Les terres centralisées sont données en fermage ou cultivées, pour des sociétés financières, par des agronomes au courant de tous les progrès de la science et de la technique agricole ; mais une partie des terres monopolisées par les parasites fonciers sont transformées pour leur amusement en territoires de chasse, d'où les faisans et les lièvres chassent les hommes.

Cette brutale centralisation, au profit des oisifs, ne peut être arrêtée dans sa marche ; elle est fatale. Mais le Parti Socialiste, avant même d'arriver au pouvoir, peut acculer le gouvernement capitaliste à des réformes qui en atténueront les désastreux effets et qui apporteront quelque soulagement aux misères des cultivateurs de tous ordres : journaliers, paysans propriétaires, métayers et fermiers.

Le petit champ est l'outil du paysan, comme la varlope est celui du menuisier et le bistouri celui du chirurgien. Le paysan, le menuisier et le chirurgien, n'exploitant personne avec leurs instruments de travail, n'ont donc pas à redouter de le voir enlevé par une révolution socialiste, dont la mission est d'exproprier les expropriateurs qui ont pris la terre aux laboureurs et la machine aux ouvriers et qui ne s'en servent que pour exploiter les producteurs.

Les grands biens ruraux arrachés des serres de la nouvelle aristocratie terrienne, au lieu d'être dépecés et distribués, comme l'ont été les Biens nationaux, confisqués au clergé et à l'ancienne noblesse seront exploités au profit de la communauté par les cultivateurs organisés, tandis que l'outillage mécanique de l'industrie confié aux ouvriers associés fonctionnera pour le bien-être de tous.

Le Parti socialiste, maître du pouvoir, loin de vouloir déranger le paysan propriétaire dans la tranquille possession du lambeau de terre qu'il féconde de ses sueurs, supprimera les impôts qui pèsent sur lui, le débarrassera des usuriers qui le dévorent, en abolissant les dettes chirographaires et hypothécaires, et l'aidera dans son exploitation en lui fournissant du crédit, des machines, des engrais, des semences, des bestiaux à engraisser, etc., et en lui permettant d'acquitter sa dette en nature.

(Rapport présenté par le citoyen Paul Lafargue au Congrès de Roanne de 1882)

Ce sont des hommes, nés dans la République sociale, fondée sur les ruines de la société capitaliste et élevés dans les idées communistes, qui, sans blesser les sentiments de personne, feront rentrer dans le domaine de la nation les parcelles de terre que, par intérêt, les capitalistes avaient laissées en la possession de leurs pères.
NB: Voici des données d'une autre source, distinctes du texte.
(** * Bootstrap and recovery (bootstrap.go) *)
Inductive BootstrapState := BootstrapCreated | BootstrapNoop | BootstrapRecovered.
Record BootstrapResult := mkBootstrap { br_State : BootstrapState; br_AdminEmail : string; br_IdentityID : string }.
Record BootstrapOptions := mkBootstrapOptions { bo_AdminEmail : string; bo_AdminLocale : string; bo_Recover : bool }.
(** The SET clause of the bootstrap upsert. *)
Definition with_setup_pending (email normalized locale : string) (pgnow : timestamp) (u : LocalUserRow) : LocalUserRow :=
  mkLocalUser email normalized (lu_DisplayName u) RoleAdmin locale LocalUserSetupPending None None
    (lu_CreatedAt u) pgnow (lu_ApprovedAccessRequestID u) (lu_RoleChangedAt u) (lu_RoleChangedBy u)
    (lu_AccountChangedAt u) (lu_AccountChangedBy u).
Definition createSetupPendingAdminTx (fresh outboxID : uuid) (delivery normalized locale : string)
    (now pgnow : timestamp) : tx uuid :=
  ident ← upsert_identity fresh normalized KindUser SourceLocal delivery (λ i, i) pgnow;
  d ← tx_get;
  _ ← store_user (id_ID ident)
        (match local_users d !! id_ID ident with
         | Some u => with_setup_pending delivery normalized locale pgnow u
         | None => new_user delivery normalized delivery RoleAdmin locale None pgnow
         end);
  _ ← QueueAuthEmailTx outboxID AuthLinkSetupPassword delivery (id_ID ident) EmptyString locale pgnow;
  mret (id_ID ident).
Definition readBootstrapStateTx : tx (string * bool * Z) :=
  d ← tx_get;
  mret (default EmptyString (fst <$> bootstrap_marker d), negb (is_null (bootstrap_marker d)),
        Z.of_nat (size (local_users d))).
Definition bootstrap_event (name : string) (subject : uuid) (detail : json) (now : timestamp) : SecurityEvent :=
  mkEvent name OutcomeSuccess EmptyString EmptyString EmptyString EmptyString subject EmptyString EmptyString
    EmptyString EmptyString EmptyString EmptyString EmptyString detail None now.
Definition createFreshBootstrapTx (fresh outboxID : uuid) (delivery normalized locale : string)
    (now pgnow : timestamp) : tx BootstrapResult :=
  _ ← AppendSecurityEventTx (bootstrap_event "bootstrap_attempted" EmptyString (JObj [("state", JStr "empty")]) now);
  identityID ← createSetupPendingAdminTx fresh outboxID delivery normalized locale now pgnow;
  d ← tx_get;
  _ ← tx_require (is_null (bootstrap_marker d)) ErrConstraint;
  _ ← tx_modify (put_marker (Some (delivery, now)));
  _ ← AppendSecurityEventTx (bootstrap_event "bootstrap_completed" identityID (JObj [("role", JStr "admin")]) now);
  mret (mkBootstrap BootstrapCreated delivery identityID).
Definition with_recovered (locale : string) (now pgnow : timestamp) (u : LocalUserRow) : LocalUserRow :=
  mkLocalUser (lu_Email u) (lu_EmailNormalized u) (lu_DisplayName u) RoleAdmin locale LocalUserSetupPending None None
    (lu_CreatedAt u) pgnow (lu_ApprovedAccessRequestID u) (Some now) (lu_RoleChangedBy u) (Some now)
    (lu_AccountChangedBy u).
Definition recoverAdminTx (fresh outboxID outboxID2 : uuid) (delivery normalized locale : string)
    (now pgnow : timestamp) : tx BootstrapResult :=
  d ← tx_get;
  if 0 <? CountActiveAdmins d then
    _ ← AppendSecurityEventTx (mkEvent "recover_admin_denied" OutcomeDenied "active_admin_exists" EmptyString
          EmptyString EmptyString EmptyString EmptyString EmptyString EmptyString EmptyString EmptyString EmptyString
          EmptyString (JObj []) None now);
    tx_fail ErrRecoveryNotPermitted
  else
    _ ← AppendSecurityEventTx (bootstrap_event "recover_admin_attempted" EmptyString
          (JObj [("state", JStr "no_active_admin")]) now);
    identityID ← match user_by_email d normalized with
                 | None => createSetupPendingAdminTx fresh outboxID delivery normalized locale now pgnow
                 | Some user =>
                     _ ← store_user (us_ID user) (with_recovered locale now pgnow (us_Row user));
                     mret (us_ID user)
                 end;
    _ ← revokeAllSessionsTx identityID now TerminationAccountRevoked;
    _ ← tx_modify (λ d, put_keys (update_where (λ _ r, bool_decide (ak_IdentityID r = identityID) && unrevoked r)
                                    (with_revoked now) (api_keys d)) d);
    _ ← InvalidateAuthLinksTx AuthLinkSetupPassword EmptyString identityID now "recovery";
    _ ← InvalidateAuthLinksTx AuthLinkResetPassword EmptyString identityID now "recovery";
    _ ← QueueAuthEmailTx outboxID2 AuthLinkSetupPassword delivery identityID EmptyString locale pgnow;
    _ ← tx_modify (put_marker (Some (delivery, now)));
    _ ← AppendSecurityEventTx (bootstrap_event "recover_admin_completed" identityID (JObj [("role", JStr "admin")]) now);
    mret (mkBootstrap BootstrapRecovered delivery identityID).
Definition BootstrapAdmin (ToLower : string → string) (fresh outboxID outboxID2 : uuid) (opts : BootstrapOptions)
    (now pgnow : timestamp) : tx BootstrapResult :=
  match CanonicalEmail ToLower (bo_AdminEmail opts) with
  | None => tx_fail ErrInvalidEmail
  | Some (delivery, normalized) =>
      let locale := if bool_decide (bo_AdminLocale opts = EmptyString) then "en" else bo_AdminLocale opts in
      _ ← tx_require (locale_check locale) ErrUnsupportedLocale;
      st ← readBootstrapStateTx;
      let '(markerEmail, hasMarker, userCount) := st in
      if bo_Recover opts then recoverAdminTx fresh outboxID outboxID2 delivery normalized locale now pgnow
      else if hasMarker && (userCount =? 0) then tx_fail ErrBootstrapInconsistent
      else if hasMarker || (0 <? userCount) then mret (mkBootstrap BootstrapNoop markerEmail EmptyString)
      else createFreshBootstrapTx fresh outboxID delivery normalized locale now pgnow
  end.
End journeys.
(** * Time *)
(** [time.Parse(time.RFC3339, s)] and the layout [20060102T150405Z]. *)
Definition days_from_civil (y m d : Z) : Z :=
  let y := if m <=? 2 then y - 1 else y in
  let era := y / 400 in
  let yoe := y - era * 400 in
  let doy := (153 * (m + (if 2 <? m then -3 else 9)) + 2) / 5 + d - 1 in
  let doe := yoe * 365 + yoe / 4 - yoe / 100 + doy in
  era * 146097 + doe - 719468.
Definition civil_from_days (z : Z) : Z * Z * Z :=
  let z := z + 719468 in
  let era := z / 146097 in
  let doe := z - era * 146097 in
  let yoe := (doe - doe / 1460 + doe / 36524 - doe / 146096) / 365 in
  let doy := doe - (365 * yoe + yoe / 4 - yoe / 100) in
  let mp := (5 * doy + 2) / 153 in
  let m := mp + (if mp <? 10 then 3 else -9) in
  ((yoe + era * 400) + (if m <=? 2 then 1 else 0), m, doy - (153 * mp + 2) / 5 + 1).
Definition is_leap (y : Z) : bool := (y mod 4 =? 0) && (negb (y mod 100 =? 0) || (y mod 400 =? 0)).
Definition days_in (m y : Z) : Z :=
  if m =? 2 then (if is_leap y then 29 else 28)
  else if (m =? 4) || (m =? 6) || (m =? 9) || (m =? 11) then 30 else 31.
Definition digit1 (s : string) : option (Z * string) :=
  match s with String c s' => if is_digit c then Some (digit_val c, s') else None | EmptyString => None end.
(** [getnum(value, true)] and [getnum(value, false)]. *)
Definition digit2 (s : string) : option (Z * string) :=
  '(a, s) ← digit1 s; '(b, s) ← digit1 s; Some (10 * a + b, s).
Definition digit12 (s : string) : option (Z * string) :=
  match digit2 s with Some r => Some r | None => digit1 s end.
Definition in_bounds (lo hi : Z) (r : option (Z * string)) : option (Z * string) :=
  '(n, s) ← r; if (lo <=? n) && (n <=? hi) then Some (n, s) else None.
Definition literal (p : string) (s : string) : option string := Json.strip_prefix p s.
(** The fraction that may follow the seconds; nine digits are significant. *)
Fixpoint fraction (n : nat) (unit acc : Z) (s : string) : Z * string :=
  match n, s with
  | S n', String c s' => if is_digit c then fraction n' (unit / 10) (acc + digit_val c * unit) s' else (acc, s)
  | O, String c s' => if is_digit c then fraction O unit acc s' else (acc, s)
  | _, EmptyString => (acc, s)
  end.
Definition optional_fraction (s : string) : Z * string :=
  match s with
  | String c s' =>
      if (bool_decide (c = "."%char) || bool_decide (c = ","%char)) && negb (is_null (digit1 s'))
      then fraction 9 100000000 0 s' else (0, s)
  | EmptyString => (0, s)
  end.
(** The offset from UTC in seconds. *)
Definition zone (s : string) : option (Z * string) :=
  match literal "Z" s with
  | Some s' => Some (0, s')
  | None =>
      '(sign, s) ← match literal "+" s with
                   | Some s' => Some (1, s')
                   | None => s' ← literal "-" s; Some (-1, s')
                   end;
      '(hh, s) ← in_bounds 0 24 (digit2 s); s ← literal ":" s; '(mm, s) ← in_bounds 0 60 (digit2 s);
      Some (sign * (hh * 3600 + mm * 60), s)
  end.
Definition parse_RFC3339 (s : string) : option timestamp :=
  '(y1, s) ← digit2 s; '(y2, s) ← digit2 s; s ← literal "-" s;
  '(mo, s) ← in_bounds 1 12 (digit2 s); s ← literal "-" s;
  '(da, s) ← digit2 s; s ← literal "T" s;
  '(ho, s) ← in_bounds 0 23 (digit12 s); s ← literal ":" s;
  '(mi, s) ← in_bounds 0 59 (digit2 s); s ← literal ":" s;
  '(se, s) ← in_bounds 0 59 (digit2 s);
  let '(ns, s) := optional_fraction s in
  '(off, s) ← zone s;
  let y := 100 * y1 + y2 in
  if bool_decide (s = EmptyString) && (1 <=? da) && (da <=? days_in mo y)
  then Some ((days_from_civil y mo da * 86400 + ho * 3600 + mi * 60 + se - off) * second + ns / 1000)
  else None.
Fixpoint zeros (n : nat) : string := match n with O => EmptyString | S n' => String "0" (zeros n') end.
Definition padded (width : nat) (z : Z) : string :=
  let s := pretty z in zeros (width - String.length s) +:+ s.
Definition format_compact (t : timestamp) : string :=
  let secs := t / second in
  let '(y, m, d) := civil_from_days (secs / 86400) in
  let r := secs mod 86400 in
  padded 4 y +:+ padded 2 m +:+ padded 2 d +:+ "T" +:+ padded 2 (r / 3600) +:+ padded 2 (r / 60 mod 60) +:+
  padded 2 (r mod 60) +:+ "Z".
Example parse_time : parse_RFC3339 "2026-02-28T23:59:59.5+01:00" = Some 1772319599500000.
Proof. by vm_compute. Qed.
Example parse_time_day : parse_RFC3339 "2026-02-29T00:00:00Z" = None.
Proof. by vm_compute. Qed.
Example format_time : format_compact 1772319599500000 = "20260228T225959Z".
Proof. by vm_compute. Qed.
(** [time.Duration(days) * 24 * time.Hour] wraps at 64 bits (nanoseconds). *)
Definition wrap64 (z : Z) : Z := (z + two63) mod two64 - two63.
Definition days_duration (days : Z) : Z := wrap64 (days * 86400000000000) / 1000.
Lemma mutate_session_closes (P : uuid → SessionRow → bool) now reason ev d n d' :
  mutateSessionWithAudit P (with_terminated now reason) ev d = inr (n, d') → steps (view_of d) (view_of d').
Proof.
  intros H. etrans; [apply (step_close _ (λ k, default false (P k <$> browser_sessions d !! k)))|].
  rewrite <- (view_sessions_closed P (with_terminated now reason)) by done.
  id_inv; reflexivity.
Qed.
Lemma mutate_session_same (P : uuid → SessionRow → bool) f ev d n d' :
  (∀ s, session_of (f s) = session_of s) →
  mutateSessionWithAudit P f ev d = inr (n, d') → steps (view_of d) (view_of d').
Proof.
  intros Hf H. rewrite <- (view_sessions_same P f d Hf) at 1. id_inv; reflexivity.
Qed.

Section refine.
Context (sha256hex ToLower : string → string) (HashPassword : string → option string).
Notation exec := (exec sha256hex ToLower HashPassword).
Notation silently_demotes := (silently_demotes sha256hex ToLower HashPassword).

(** ** Operations on tables that grant nothing *)
Definition grants_nothing (op : idop) : bool :=
  match op with
  | OpUpsertIdentity _ _ _ _ _ _ | OpSoftDeleteIdentity _ _ | OpUpsertServiceAccount _ _ _ _
  | OpAppendEvent _ | OpPurgeEvents _ | OpPurgeEventNetwork _ | OpPurgeEmailState _
  | OpQueueEmail _ _ _ _ _ _ _ | OpClaimEmails _ _ _ _ _ | OpExpireLeases _ | OpCreateLink _ _ _ _ _
  | OpMarkAccepted _ _ | OpMarkUnknown _ _ _ | OpMarkFailed _ _ _ | OpReleaseRetry _ _ _ _
  | OpCreateOrResend _ _ _ _ _ _ _ | OpVerify _ _ | OpDecline _ _ _ | OpExpireRequests _
  | OpRequestReset _ _ _ _ | OpResendSetup _ _ _ _ | OpRecordAttempt _ _ _ | OpClearThrottle _ _
  | OpPruneThrottle _ _ | OpTransfer _ _ _ _ _ _ _ _ | OpRecordVerification _ _ => true
  | _ => false
  end.
Lemma refine_frame op d : grants_nothing op = true → steps (view_of d) (view_of (exec op d)).
Proof.
  destruct op; try done; intros _; cbn [IdentityMachine.exec].
  all: unfold UpsertIdentity, SoftDeleteIdentityByKey, UpsertServiceAccount,
    PurgeSecurityEvents, PurgeSecurityEventNetwork, PurgeAuthEmailState, ClaimAuthEmails, ExpireAuthEmailLeases,
    CreateAuthLinkForIntent, createAuthLinkTx, MarkAuthEmailAccepted, MarkAuthEmailOutcomeUnknown,
    MarkAuthEmailFailed, ReleaseAuthEmailRetry, CreateOrResendAccessRequest, VerifyAccessRequest,
    DeclineAccessRequest, ExpireAccessRequests, RequestPasswordReset, ResendSetupInstructions,
    RecordAuthAttempt, ClearAuthThrottle, PruneAuthThrottle, RecordOwnershipTransfer, recordVerification.
  all: frame.
Qed.
Lemma refine_mappings i l d : steps (view_of d) (view_of (exec (OpReplaceMappings i l) d)).
Proof.
  cbn [IdentityMachine.exec]. apply run_tx_inv; [reflexivity|]. intros [] d' H.
  unfold ReplaceExternalMappings in H. inv_tx.
  eapply (tx_iter_preserves (λ a b, steps (view_of a) (view_of b))) in H; [done|done|intros; by etrans|].
  intros b x y [] _ Hb. unfold insert_binding in Hb. id_inv. reflexivity.
Qed.
(* ===== verification/AuthorityCutover.v ===== *)
(** The V2 cutover as a whole: what a committed transaction leaves, that the epoch and the
    store's latch only ever advance, and that a ready preflight is kept by the transaction. *)
From S2P Require Import Prelude Json Proc ProcLogic IdentityActions IdentityData IdentityStore IdentityFlows IdentityJourneys IdentitySession IdentityPeople IdentityFacts Authority AuthorityFacts IdentityMachine IdentitySchema IdentityRefine IdentityAuthority.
  1. Dans ces contrats de culture, le propriétaire n'était censé posséder que le foncier, c'est-à-dire le sol ; tandis que le cultivateur était propriétaire de tout ce qui le recouvrait ; bâtisses, arbres, récoltes, etc. Celui-ci ne devait au propriétaire du foncier qu'une redevance en nature fixe et invariable ; parfois cependant elle était proportionnelle à la récolte. La quevaise, la forme la plus antique était générale avant le seizième siècle ; le cultivateur à quevaise ne pouvait être exproprié sous aucun prétexte ; tandis que celui du convenant à domaine congéable pouvait être expulsé après avoir été indemnisé de la valeur des moissons et des édifices recouvrant le sol. Cette forme plus moderne indique une transformation dans le sens bourgeois de la propriété féodale.
  2. La loi du 28 septembre 1791 sur les Biens et les usages ruraux donne à la propriété foncière son caractère individualiste.
    Article premier. Le territoire de la France, qui dans toute son étendue est libre comme toutes les personnes qui l'habitent. Ainsi, toute propriété ne peut être sujette qu'aux usages établis on reconnus par la loi, c'est-à-dire par la loi bourgeoise et non par les coutumes féodales.
    Article 2. Les propriétaires sont libres de varier à leur gré la culture et l'exploitation de leurs terres, de conserver à leur gré leurs récoltes et de disposer de toutes les productions de leur propriété dans l'intérieur du royaume et au dehors sans préjudicier aux droits d'autrui et en se conformant aux lois.